2. A multi-color mixing lamp according to claim 1, characterized in that: The cup holder is an integral structure with a cavity. The reflector cup is located inside the cavity, and the light panel is connected to the cavity and the bottom of the reflector cup so that the light generated by the LED light source on the light panel shines into the reflector cup.
3. A multi-color mixing lamp according to claim 1, characterized in that: The bottom of the cup holder has a recessed area.
4. A multi-color mixing lamp according to claim 1, characterized in that: The reflector cup gradually increases in size from its bottom to its top.
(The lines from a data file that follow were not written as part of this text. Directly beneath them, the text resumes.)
Lemma relayerFeeBps_bounded_witness :
  setRelayerFee Scenario.relayer0 Scenario.OWNER 1000
    = Ok (Scenario.relayer_max, [RelayerFeeUpdated 25 1000]) /\
  setRelayerFee Scenario.relayer_max Scenario.OWNER 1001 = Err InvalidParams /\
  setRelayerFee Scenario.relayer_max Scenario.OWNER 0
    = Ok (Scenario.free_relayer, [RelayerFeeUpdated 1000 0]) /\
  rtc (step (R := Scenario.mock) (S := Scenario.tagged)) Scenario.relayer0
    Scenario.free_relayer_used /\
  relayerFeeBps Scenario.free_relayer_used <= 1000 /\
  relayer_owner Scenario.free_relayer_used = Scenario.OWNER.
Proof.
  assert (Hraise : setRelayerFee Scenario.relayer0 Scenario.OWNER 1000
                   = Ok (Scenario.relayer_max, [RelayerFeeUpdated 25 1000]))
    by reflexivity.
  assert (Hlower : setRelayerFee Scenario.relayer_max Scenario.OWNER 0
                   = Ok (Scenario.free_relayer, [RelayerFeeUpdated 1000 0]))
    by reflexivity.
  destruct (executeMetaCycle (R := Scenario.mock) (S := Scenario.tagged)
              Scenario.free_relayer Scenario.world0 Scenario.ledger0
              Scenario.GASPAYER (Scenario.T0 + 60) Scenario.intent0
              [Scenario.USER])
    as [[[[[baseOut r'] world'] L'] events]|e] eqn:Hrun;
    [|vm_compute in Hrun; discriminate Hrun].
  assert (Hused : r' = Scenario.free_relayer_used)
    by (vm_compute in Hrun; injection Hrun as _ <- _ _ _; reflexivity).
  subst r'.
  assert (Hsteps : rtc (step (R := Scenario.mock) (S := Scenario.tagged))
                     Scenario.relayer0 Scenario.free_relayer_used).
  { eapply rtc_l; [exact (step_setRelayerFee _ _ _ _ _ Hraise)|].
    eapply rtc_l; [exact (step_setRelayerFee _ _ _ _ _ Hlower)|].
    eapply rtc_l; [exact (step_executeMetaCycle _ _ _ _ _ _ _ _ _ _ _ _ Hrun)|].
    apply rtc_refl. }
  destruct (relayerFeeBps_bounded (R := Scenario.mock) (S := Scenario.tagged)
              Scenario.RELAYER 25 Scenario.OWNER Scenario.relayer0
              Scenario.free_relayer_used eq_refl Hsteps)
    as (Hfee & _ & Howner & _).
  split; [exact Hraise|]. split; [reflexivity|]. split; [exact Hlower|].
  split; [exact Hsteps|]. split; [exact Hfee | exact Howner].
Defined.

Lemma verifySignature_predicts_witness :
  executeMetaCycle (R := Scenario.mock) (S := Scenario.tagged)
    Scenario.free_relayer_used Scenario.world0 Scenario.ledger0
    Scenario.GASPAYER (Scenario.T0 + 61) Scenario.intent0 [Scenario.USER]
  = Err InvalidParams.
Proof.
  destruct (verifySignature_predicts (R := Scenario.mock) (S := Scenario.tagged)
              Scenario.free_relayer_used Scenario.world0 Scenario.ledger0
              Scenario.GASPAYER (Scenario.T0 + 61) Scenario.intent0
              [Scenario.USER]) as (_ & Hinvalid & _).
  apply (Hinvalid Scenario.USER); [vm_compute; reflexivity | discriminate].
Defined.

Lemma executeMetaCycle_calls_as_relayer_witness :
  executeMetaCycle (R := Scenario.mock) (S := Scenario.tagged)
    Scenario.free_relayer (<[Scenario.VAULT := Scenario.keeper_vault]> ∅)
    Scenario.ledger0 Scenario.GASPAYER (Scenario.T0 + 60) Scenario.intent0
    [Scenario.KEEPER] = Err NotKeeper.
Proof.
  destruct (executeMetaCycle_calls_as_relayer (R := Scenario.mock)
              (S := Scenario.tagged) Scenario.free_relayer
              (<[Scenario.VAULT := Scenario.keeper_vault]> ∅) Scenario.ledger0
              Scenario.GASPAYER (Scenario.T0 + 60) Scenario.intent0
              [Scenario.KEEPER]) as [_ Hraise].
  apply (Hraise Scenario.KEEPER Scenario.keeper_vault NotKeeper);
    vm_compute; first [reflexivity | discriminate].
Defined.

Lemma executeMetaCycle_frame_witness :
  exists (baseOut relayerFee : N) (r' : State) (world' : gmap N Vault)
         (L' : Ledger) (fill : list Event),
    executeMetaCycle (R := Scenario.mock) (S := Scenario.tagged)
      Scenario.relayer0 Scenario.world0 Scenario.ledger_approved
      Scenario.GASPAYER (Scenario.T0 + 60) Scenario.intent0 [Scenario.USER]
    = Ok (baseOut, r', world', L',
          fill ++ [MetaTxExecuted Scenario.USER Scenario.VAULT
                     (50 * Scenario.e18) baseOut relayerFee]) /\
    relayerFeeBps r' = 25 /\
    relayerFee = 4995 * Scenario.e18 / 100 * 25 / 10000 /\
    baseOut + relayerFee = 4995 * Scenario.e18 / 100.
Proof.
  destruct (executeMetaCycle (R := Scenario.mock) (S := Scenario.tagged)
              Scenario.relayer0 Scenario.world0 Scenario.ledger_approved
              Scenario.GASPAYER (Scenario.T0 + 60) Scenario.intent0
              [Scenario.USER])
    as [[[[[baseOut r'] world'] L'] events]|e] eqn:Hrun;
    [|vm_compute in Hrun; discriminate Hrun].
  destruct (executeMetaCycle_frame _ _ _ _ _ _ _ _ _ _ _ _ Hrun)
    as (_ & Hbps & _ & _ & signer & v & v' & L1 & baseReceived & relayerFee
        & fill & Hrec & Hv & Hcyc & _ & Hevents & Hfee & Hsum & _).
  injection Hrec as <-.
  vm_compute in Hv. injection Hv as <-.
  assert (Hreceived : baseReceived = 4995 * Scenario.e18 / 100)
    by (vm_compute in Hcyc; injection Hcyc as <- _ _ _; reflexivity).
  rewrite Hreceived in Hfee, Hsum.
  exists baseOut, relayerFee, r', world', L', fill.
  split; [rewrite Hevents; reflexivity|].
  split; [exact Hbps|]. split; [exact Hfee | exact Hsum].
Defined.

End RelayerMoreExamples.

(** ** Edges of the cycle engine and of the token *)

Section Edges.
Context {R : IRouter}.
Import MicroDcaVault.

(** X23: a vault fresh from [createVault] is owned by the caller, uses the
    factory's router, is registered, unpaused and without keeper, has empty
    counters, and has its interval running from the block of its creation:
    no cycle can run on it before [intervalSeconds] have passed, whoever
    calls. *)
Theorem createVault_then_wait (f f' : Factory) (world world' : gmap N Vault)
    (sender now new base quote _intervalSeconds _maxSlippageBps
     _perCycleQuoteCap _feeBps _keeper vault : N) (events : list Event) :
  VaultFactory.createVault f world sender now new base quote _intervalSeconds
    _maxSlippageBps _perCycleQuoteCap _feeBps _keeper
    = Ok (vault, f', world', events) ->
  exists v : Vault,
    world' !! vault = Some v /\ vault = new /\ self v = new /\
    owner v = sender /\ router v = factory_router f /\
    baseToken v = base /\ quoteToken v = quote /\ base <> quote /\
    base <> 0 /\ quote <> 0 /\ _intervalSeconds <> 0 /\
    lastExec v = now /\ totalFilledQuote v = 0 /\ totalFilledBase v = 0 /\
    VaultFactory.is_vault f' vault = true /\
    events = [VaultCreated new base quote sender] /\
    (forall a : N, a <> new -> world' !! a = world !! a) /\
    forall (L : Ledger) (caller now2 quoteAmount minOut beneficiary : N),
      now2 < now + _intervalSeconds ->
      now + _intervalSeconds <= MAX_UINT256 ->
      executeCycle v L caller now2 quoteAmount minOut beneficiary
        = Err IntervalNotElapsed.
Proof.
  unfold VaultFactory.createVault. intros Hc. inv_Ok Hc.
  unfold MicroDcaVault.constructor in Ha. inv_Ok Ha.
  injection Ha as <-. injection Hc as <- <- <- <-.
  eexists. split; [apply lookup_insert_eq|].
  repeat (split; [first [reflexivity | tauto]|]).
  split; [unfold VaultFactory.is_vault; simpl; by rewrite lookup_insert_eq|].
  split; [reflexivity|].
  split; [intros a Hne; by rewrite lookup_insert_ne|].
  intros L caller now2 quoteAmount minOut beneficiary Hearly Hsum.
  apply executeCycle_before_interval; simpl; auto.
Qed.

(** X24: an interval so long that [lastExec + intervalSeconds] does not fit
    a uint256 stops the vault: [nextExecTime] and every cycle of a caller the
    vault admits revert with an arithmetic panic, at any time, and no cycle
    succeeds until the owner sets another interval. *)
Theorem executeCycle_interval_overflow (v : Vault) (L : Ledger)
    (sender now quoteAmount minOut beneficiary : N) :
  MAX_UINT256 < lastExec v + intervalSeconds v ->
  nextExecTime v = Err (Panic 17) /\
  is_Err (executeCycle v L sender now quoteAmount minOut beneficiary) /\
  (paused v = false -> entered v = false ->
   (keeper v = 0 \/ sender = keeper v) ->
   executeCycle v L sender now quoteAmount minOut beneficiary = Err (Panic 17)).
Proof.
  intros Hover.
  assert (Hadd : checked_add (lastExec v) (intervalSeconds v) = Err (Panic 17))
    by (apply checked_add_overflow; lia).
  split; [exact Hadd|]. split.
  - unfold executeCycle, is_Err.
    destruct (paused v); [eauto|]. destruct (entered v); [eauto|].
    destruct (decide (keeper v <> 0 /\ sender <> keeper v)); [eauto|].
    rewrite Hadd. simpl. eauto.
  - intros Hp He Hauth. unfold executeCycle. rewrite Hp, He.
    rewrite (decide_False (P := _ /\ _)) by tauto.
    rewrite Hadd. reflexivity.
Qed.

(** X25: with a fee rate of 200% or more ([setConfig] accepts it) a cycle can
    only succeed on a router output of zero: the fee on any positive output
    exceeds the output, and the subtraction reverts. *)
Theorem executeCycle_fee_rate_above_par (v v' : Vault) (L L' : Ledger)
    (sender now quoteAmount minOut beneficiary ret : N) (events : list Event) :
  20000 <= feeBps v ->
  executeCycle v L sender now quoteAmount minOut beneficiary
    = Ok (ret, v', L', events) ->
  ret = 0 /\ minOut = 0 /\
  exists (amounts : list N) (L3 : Ledger),
    swapExactTokensForTokens (router v) (self v) now (swapped v L quoteAmount)
      minOut [quoteToken v; baseToken v] (self v) (now + 300)
      (approved v L (swapped v L quoteAmount)) = Ok (amounts, L3) /\
    last amounts = Some 0.
Proof.
  intros Hrate Hok.
  apply executeCycle_Ok_inv in Hok
    as (_ & _ & _ & _ & _ & _ & amounts & L3 & b & fee & Hswap & Hlast & Hmin
        & Hfee & _ & _).
  apply deduct_fee_Ok in Hfee as (-> & -> & Hle & _).
  assert (Hb : b = 0).
  { assert (Hlow : b * 2 <= b * feeBps v / 10000).
    { apply N.div_le_lower_bound; [lia | nia]. }
    lia. }
  subst b. split; [reflexivity|]. split; [lia|].
  exists amounts, L3. split; assumption.
Qed.

End Edges.

Section TokenAllowance.
Import MockERC20.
5. A multi-color mixing lamp according to claim 1, characterized in that: The top of the cup holder is provided with a locking part, and the edge of the convex lens is provided with a locking slot. The locking part and the locking slot are engaged to limit the position of the convex lens in the cup holder.
6. A multi-color mixing lamp according to claim 5, characterized in that: The bayonet has a protrusion, and the snap-fit part has an insert interface. The convex lens is fixed to the cup holder by connecting the protrusion and the insert interface.